Two hundred years ago, white skin darkened by a tan indicated your social status.
When the West was being settled, the only women with tanned white skin were those who had to do manual labor.
Sophisticated, stylish ladies from the East wouldn’t dare allow the sun to darken their white skin.
Why are we obsessed with tanned skin when we are well aware prolonged exposure significantly increases the risk of skin cancer? For the same reason we still drink too much alcohol and smoke cigarettes.
Why is white skin shunned and ridiculed? We’re compelled to apologize for white skin during the summer.
During one of the first warm days in April, a television reporter was showing off his shorts to indicate how nice it was and actually apologized that his legs were so pasty white.
There is no excuse for pasty white skin anytime, proclaims the indoor tanning industry.
Tanning indoors has absolutely no harmful side effects, they claim — nor does tanning year round have the harmful side effects associated with natural sunlight.
That’s like claiming low tar cigarettes are less harmful to your lungs than normal tar.
We’ve all heard about the scientific evidence that proves overexposure to ultraviolet radiation increases our risk for skin cancer. Yet indoor tanning devices that emit ultraviolet rays have never been more popular.
The Skin Cancer Foundation states that “according to industry experts, 28 million Americans are tanning indoors annually at about 25,000 tanning salons around the country.”
Tanning is simply our bodies’ defense against the ultraviolet rays whether from natural sunlight or indoor tanning, right?
Wrong.
It’s more serious. Damage to our DNA must happen to create a tan in the first place.

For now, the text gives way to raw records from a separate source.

(** X6.  [clear] empties the cache and resets both counters, keeping the
    capacity and the default TTL: after it every [get] is a miss, the first
    one counted as miss number 1. *)
Theorem clear_forgets_everything c key now :
  _cache (clear c) = [] /\ _hits (clear c) = 0 /\ _misses (clear c) = 0
  /\ max_size (clear c) = max_size c /\ default_ttl (clear c) = default_ttl c
  /\ snd (get (clear c) key now) = None
  /\ _misses (fst (get (clear c) key now)) = 1.
Proof. repeat split. Qed.
End Cache_more.

Lemma set_stores_counters {V : Type} (c : Cache V) key (v : V) ttl now c' :
  set c key v ttl now = Ok c' -> _hits c' = _hits c /\ _misses c' = _misses c.
Proof.
  unfold set. destruct (contains (_cache c) key); [now intros [= <-]|].
  destruct (_ >=? _); [|now intros [= <-]].
  destruct (_cache c); [discriminate|now intros [= <-]].
Qed.

Section Cache_histories.
Context {V : Type}.
Implicit Types (c : Cache V) (o : op V).

Lemma cache_inv_step m c n o :
  cache_inv m c n ->
  cache_inv m (step c o) (n + lookups [o]).
Proof.
  intros (Hm & Hnd & Hlen & Hh & Hmi & Hn). destruct o as [key now|key v ttl now].
  - pose proof (get_NoDup c key now Hnd) as Hnd'.
    unfold cache_inv, lookups. simpl. revert Hnd'. unfold get, move_to_end.
    destruct (lookup (_cache c) key) as [e|] eqn:Hl.
    + pose proof (lookup_contains _ _ _ Hl) as Hin. apply contains_In in Hin.
      pose proof (length_remove_key _ _ Hnd Hin) as Hrm.
      destruct (is_expired e now); simpl; intros Hnd';
        repeat split; auto; try lia.
      rewrite length_app. simpl. lia.
    + simpl. intros _. repeat split; auto; lia.
  - unfold cache_inv, lookups. simpl.
    destruct (set c key v ttl now) as [c'|e] eqn:Hset.
    + destruct (set_size_bound c key v ttl now c' Hnd) as [Hm' Hlen'];
        [lia|exact Hset|].
      pose proof (set_NoDup c key v ttl now c' Hnd Hset) as Hnd'.
      destruct (set_stores_counters c key v ttl now c' Hset) as [Hh' Hmi'].
      repeat split; try lia; auto.
    + repeat split; auto; lia.
Qed.

Lemma cache_inv_run m ops : forall c n,
  cache_inv m c n -> cache_inv m (run c ops) (n + lookups ops).
Proof.
  induction ops as [|o ops IH]; intros c n Hinv; simpl.
  - unfold lookups. simpl. now rewrite Z.add_0_r.
  - replace (n + lookups (o :: ops)) with (n + lookups [o] + lookups ops).
    + apply IH. now apply cache_inv_step.
    + unfold lookups. simpl. destruct o; simpl; lia.
Qed.

(** X7.  Whatever operations are made on a cache built with a capacity
    [max_size >= 0], it never holds more than [max_size] entries, and never
    two entries under one name. *)
Theorem size_never_exceeds_max_size (max_size0 default_ttl0 : Z) (ops : list (op V)) :
  0 <= max_size0 ->
  let c := run (Cache_init max_size0 default_ttl0) ops in
  max_size c = max_size0
  /\ Z.of_nat (List.length (_cache c)) <= max_size0
  /\ NoDup (keys (_cache c)).
Proof.
  intros Hm c.
  destruct (cache_inv_run max_size0 ops (Cache_init max_size0 default_ttl0) 0)
    as (H1 & H2 & H3 & _).
  - unfold cache_inv. simpl. repeat split; try lia. constructor.
  - auto.
Qed.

Organized medicine has always frowned on indoor tanning just for cosmetic purposes. This criticism reached peak in 1994 when the American Medical Association adopted a resolution calling for a ban on the sale and use of tanning equipment for non-medical purposes.
However, the United States Federal Trade Commission, which regulates the sale and marketing (but not the use) of indoor tanning equipment, declined to institute such a ban.
Rather, it moved in the opposite direction, prohibiting the industry from marketing indoor tanning for any other purpose other than cosmetic. The tanning industry has since tried to promote what it calls the “health benefits” of indoor tanning.
More than a century of research initiated by P.G. Unna of Berlin (who published a report on the topic in 1894) demonstrates that the argument for such benefits is weak compared to the case for the risks of indoor tanning.
There is a causal role of the ultraviolet portion of the sun’s rays in the development of skin cancer.
We’ve all heard about the epidemic of skin cancer. According to the Skin Cancer Foundation, physicians and other medical groups around the world have undertaken extensive campaigns to persuade people to abandon tanning salons and find shade during peak intensity hours.
Despite all these efforts, tanning both indoors and outdoors is more popular than ever.
Like smoking or excessive drinking, the development of skin cancer is a gradual process. You don’t experience any negative effects until the damage has already been done.
Ladies, we’re the primary target for the indoor tanning industry.
We’re most vulnerable to the lies.
We’re much more pressured to show off the social perception of “beautiful” color than think about the effects of our decisions 20 years from now.
Sadly, our culture places too much emphasis on superficial appearance.
Beware of the false claims from the tanning industry that may include “there’s no danger in overexposure or burning.” Or the myth that short, frequent spurts of indoor tanning prevents serious sunburns.
We have illusions that we’re invincible: We consider ourselves intelligent human beings, yet program ourselves for destruction.
No matter how much information we have about the harmful effects of overexposure to ultraviolet rays, smoking, drinking, or any other health issue, most of us are merely slaves to our comfortable, familiar habits.
To the minority who do make a consistent effort to maintain healthy lifestyles, you’ll probably be paying astronomical health insurance rates to compensate for the rest of us who have made dumb, selfish choices.